== Your objective ==
The result should be every line in the data below that carries the string "state".

== Material for the task ==
====
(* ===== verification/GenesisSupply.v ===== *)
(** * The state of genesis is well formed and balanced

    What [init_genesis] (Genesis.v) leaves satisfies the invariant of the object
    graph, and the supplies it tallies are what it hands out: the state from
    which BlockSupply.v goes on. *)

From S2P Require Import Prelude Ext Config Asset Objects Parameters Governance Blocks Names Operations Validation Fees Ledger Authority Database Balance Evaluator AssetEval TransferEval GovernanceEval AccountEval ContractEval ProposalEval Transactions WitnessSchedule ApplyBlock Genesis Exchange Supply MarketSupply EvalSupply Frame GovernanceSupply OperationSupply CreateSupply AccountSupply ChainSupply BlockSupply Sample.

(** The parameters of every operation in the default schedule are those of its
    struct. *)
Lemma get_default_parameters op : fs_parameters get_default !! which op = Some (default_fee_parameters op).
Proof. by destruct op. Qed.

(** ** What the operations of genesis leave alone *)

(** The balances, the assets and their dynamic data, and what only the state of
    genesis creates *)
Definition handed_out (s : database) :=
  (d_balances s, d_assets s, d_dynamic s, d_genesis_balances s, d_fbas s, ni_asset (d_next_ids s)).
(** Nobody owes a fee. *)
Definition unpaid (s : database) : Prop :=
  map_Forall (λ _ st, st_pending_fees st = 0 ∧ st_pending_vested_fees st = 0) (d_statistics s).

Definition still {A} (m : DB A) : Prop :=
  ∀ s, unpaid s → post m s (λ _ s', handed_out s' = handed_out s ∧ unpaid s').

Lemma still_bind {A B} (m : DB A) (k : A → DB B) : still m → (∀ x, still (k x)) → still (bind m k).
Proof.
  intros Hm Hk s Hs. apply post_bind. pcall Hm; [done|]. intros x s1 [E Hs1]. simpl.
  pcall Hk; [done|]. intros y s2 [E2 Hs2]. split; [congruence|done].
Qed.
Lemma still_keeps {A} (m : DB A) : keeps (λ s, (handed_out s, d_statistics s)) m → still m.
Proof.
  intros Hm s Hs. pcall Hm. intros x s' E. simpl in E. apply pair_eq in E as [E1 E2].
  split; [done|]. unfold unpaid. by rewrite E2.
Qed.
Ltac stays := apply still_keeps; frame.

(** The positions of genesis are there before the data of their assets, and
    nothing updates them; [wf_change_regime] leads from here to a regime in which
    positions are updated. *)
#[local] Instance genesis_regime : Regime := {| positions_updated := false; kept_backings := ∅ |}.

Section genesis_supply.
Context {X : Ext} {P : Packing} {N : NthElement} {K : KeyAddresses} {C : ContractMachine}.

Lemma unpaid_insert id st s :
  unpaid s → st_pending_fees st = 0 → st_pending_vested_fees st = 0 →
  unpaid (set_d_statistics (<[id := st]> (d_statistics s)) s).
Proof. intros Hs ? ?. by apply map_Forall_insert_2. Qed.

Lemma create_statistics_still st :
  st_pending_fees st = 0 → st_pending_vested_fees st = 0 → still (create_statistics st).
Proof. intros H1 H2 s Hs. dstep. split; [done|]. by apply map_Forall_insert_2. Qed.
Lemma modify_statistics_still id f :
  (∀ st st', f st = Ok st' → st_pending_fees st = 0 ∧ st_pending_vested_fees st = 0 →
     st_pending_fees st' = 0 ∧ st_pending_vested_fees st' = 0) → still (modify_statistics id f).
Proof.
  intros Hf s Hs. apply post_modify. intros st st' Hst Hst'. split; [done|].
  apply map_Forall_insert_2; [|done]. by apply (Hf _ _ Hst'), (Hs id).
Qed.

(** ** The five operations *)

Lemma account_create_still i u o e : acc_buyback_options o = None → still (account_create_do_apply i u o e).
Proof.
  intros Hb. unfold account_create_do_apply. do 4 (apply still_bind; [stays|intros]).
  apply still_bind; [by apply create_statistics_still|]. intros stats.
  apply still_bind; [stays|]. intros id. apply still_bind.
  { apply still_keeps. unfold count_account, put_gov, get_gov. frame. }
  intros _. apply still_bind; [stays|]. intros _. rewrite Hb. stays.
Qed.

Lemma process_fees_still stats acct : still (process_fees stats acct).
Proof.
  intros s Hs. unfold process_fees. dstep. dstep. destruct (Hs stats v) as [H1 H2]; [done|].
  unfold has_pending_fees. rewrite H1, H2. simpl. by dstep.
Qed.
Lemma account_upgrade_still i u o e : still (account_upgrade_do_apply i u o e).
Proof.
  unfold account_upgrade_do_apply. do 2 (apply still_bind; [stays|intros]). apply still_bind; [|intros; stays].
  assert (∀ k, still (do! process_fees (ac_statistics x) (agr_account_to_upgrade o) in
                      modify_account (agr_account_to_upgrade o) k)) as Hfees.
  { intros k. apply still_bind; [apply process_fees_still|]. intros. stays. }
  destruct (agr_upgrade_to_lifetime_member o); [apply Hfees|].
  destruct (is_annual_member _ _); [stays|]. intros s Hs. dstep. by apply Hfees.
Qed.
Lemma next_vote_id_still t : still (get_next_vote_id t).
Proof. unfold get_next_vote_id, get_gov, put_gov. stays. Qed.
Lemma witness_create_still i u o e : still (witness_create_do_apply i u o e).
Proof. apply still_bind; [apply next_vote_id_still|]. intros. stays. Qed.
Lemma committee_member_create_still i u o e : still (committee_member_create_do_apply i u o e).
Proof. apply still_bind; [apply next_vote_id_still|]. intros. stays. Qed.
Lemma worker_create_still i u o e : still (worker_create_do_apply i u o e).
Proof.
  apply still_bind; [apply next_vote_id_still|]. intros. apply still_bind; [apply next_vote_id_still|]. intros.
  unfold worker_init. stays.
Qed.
====
== Answer to the problem ==
(** * The state of genesis is well formed and balanced
    graph, and the supplies it tallies are what it hands out: the state from
(** The balances, the assets and their dynamic data, and what only the state of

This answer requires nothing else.